======== Records supplied ========

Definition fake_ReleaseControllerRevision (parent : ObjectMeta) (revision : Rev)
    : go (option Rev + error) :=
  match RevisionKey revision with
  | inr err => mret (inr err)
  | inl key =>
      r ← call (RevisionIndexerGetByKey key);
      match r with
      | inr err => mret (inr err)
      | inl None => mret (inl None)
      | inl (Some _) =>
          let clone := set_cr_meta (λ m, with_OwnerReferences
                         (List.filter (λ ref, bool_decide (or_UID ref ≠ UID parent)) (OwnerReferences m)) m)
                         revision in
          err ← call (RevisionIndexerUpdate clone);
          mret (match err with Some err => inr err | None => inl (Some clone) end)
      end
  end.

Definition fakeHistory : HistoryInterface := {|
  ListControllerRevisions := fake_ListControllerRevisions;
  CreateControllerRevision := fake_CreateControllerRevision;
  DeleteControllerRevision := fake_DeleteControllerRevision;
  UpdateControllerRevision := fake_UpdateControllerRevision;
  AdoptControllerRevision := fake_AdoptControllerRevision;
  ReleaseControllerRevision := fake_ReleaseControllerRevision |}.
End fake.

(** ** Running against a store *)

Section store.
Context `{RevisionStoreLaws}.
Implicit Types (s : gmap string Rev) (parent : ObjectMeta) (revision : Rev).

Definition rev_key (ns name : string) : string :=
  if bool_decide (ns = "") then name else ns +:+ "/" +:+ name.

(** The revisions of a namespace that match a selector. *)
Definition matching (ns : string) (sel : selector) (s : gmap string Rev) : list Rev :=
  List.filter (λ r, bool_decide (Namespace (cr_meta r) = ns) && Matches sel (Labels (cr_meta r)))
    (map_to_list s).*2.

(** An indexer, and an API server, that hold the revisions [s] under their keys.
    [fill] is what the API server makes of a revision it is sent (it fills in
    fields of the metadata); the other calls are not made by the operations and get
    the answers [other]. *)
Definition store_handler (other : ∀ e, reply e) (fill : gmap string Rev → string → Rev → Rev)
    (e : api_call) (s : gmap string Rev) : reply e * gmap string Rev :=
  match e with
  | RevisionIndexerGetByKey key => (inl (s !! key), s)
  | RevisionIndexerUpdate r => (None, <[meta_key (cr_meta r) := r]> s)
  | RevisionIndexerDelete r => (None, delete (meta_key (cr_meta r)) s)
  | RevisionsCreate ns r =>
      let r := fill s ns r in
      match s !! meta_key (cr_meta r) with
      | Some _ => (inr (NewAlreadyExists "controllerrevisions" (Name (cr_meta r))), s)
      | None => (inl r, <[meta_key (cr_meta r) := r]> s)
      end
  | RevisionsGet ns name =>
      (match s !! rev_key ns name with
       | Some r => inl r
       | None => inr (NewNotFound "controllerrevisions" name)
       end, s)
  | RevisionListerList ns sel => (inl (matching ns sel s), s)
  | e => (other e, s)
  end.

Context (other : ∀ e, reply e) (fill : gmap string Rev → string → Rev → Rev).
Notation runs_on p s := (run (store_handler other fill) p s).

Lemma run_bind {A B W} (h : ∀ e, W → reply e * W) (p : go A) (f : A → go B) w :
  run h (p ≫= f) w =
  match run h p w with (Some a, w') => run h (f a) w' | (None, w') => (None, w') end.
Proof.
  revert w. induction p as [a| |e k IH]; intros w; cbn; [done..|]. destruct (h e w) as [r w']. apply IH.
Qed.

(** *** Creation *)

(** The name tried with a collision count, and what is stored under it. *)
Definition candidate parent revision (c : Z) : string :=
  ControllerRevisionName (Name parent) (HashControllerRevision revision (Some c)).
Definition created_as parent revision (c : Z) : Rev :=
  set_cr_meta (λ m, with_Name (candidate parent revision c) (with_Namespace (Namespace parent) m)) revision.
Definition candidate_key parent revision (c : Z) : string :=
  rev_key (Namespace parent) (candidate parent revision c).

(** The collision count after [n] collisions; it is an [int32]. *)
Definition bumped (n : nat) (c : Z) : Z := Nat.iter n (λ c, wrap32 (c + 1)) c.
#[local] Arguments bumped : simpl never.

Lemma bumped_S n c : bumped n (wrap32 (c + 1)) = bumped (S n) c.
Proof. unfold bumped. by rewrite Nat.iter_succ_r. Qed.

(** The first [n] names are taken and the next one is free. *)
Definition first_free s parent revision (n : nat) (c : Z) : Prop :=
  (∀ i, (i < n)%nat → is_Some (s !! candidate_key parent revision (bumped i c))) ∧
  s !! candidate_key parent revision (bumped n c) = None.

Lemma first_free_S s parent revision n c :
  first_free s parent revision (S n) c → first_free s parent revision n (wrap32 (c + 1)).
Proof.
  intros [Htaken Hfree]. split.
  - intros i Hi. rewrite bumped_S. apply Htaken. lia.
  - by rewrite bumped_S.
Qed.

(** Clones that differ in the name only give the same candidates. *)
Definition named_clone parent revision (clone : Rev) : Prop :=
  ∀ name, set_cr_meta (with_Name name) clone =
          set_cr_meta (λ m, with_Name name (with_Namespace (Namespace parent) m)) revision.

========

# The task
Filter the data down to the lines that contain the string "mret", and copy them.

# Written response
  | inr err => mret (inr err)
      | inr err => mret (inr err)
      | inl None => mret (inl None)
          mret (match err with Some err => inr err | None => inl (Some clone) end)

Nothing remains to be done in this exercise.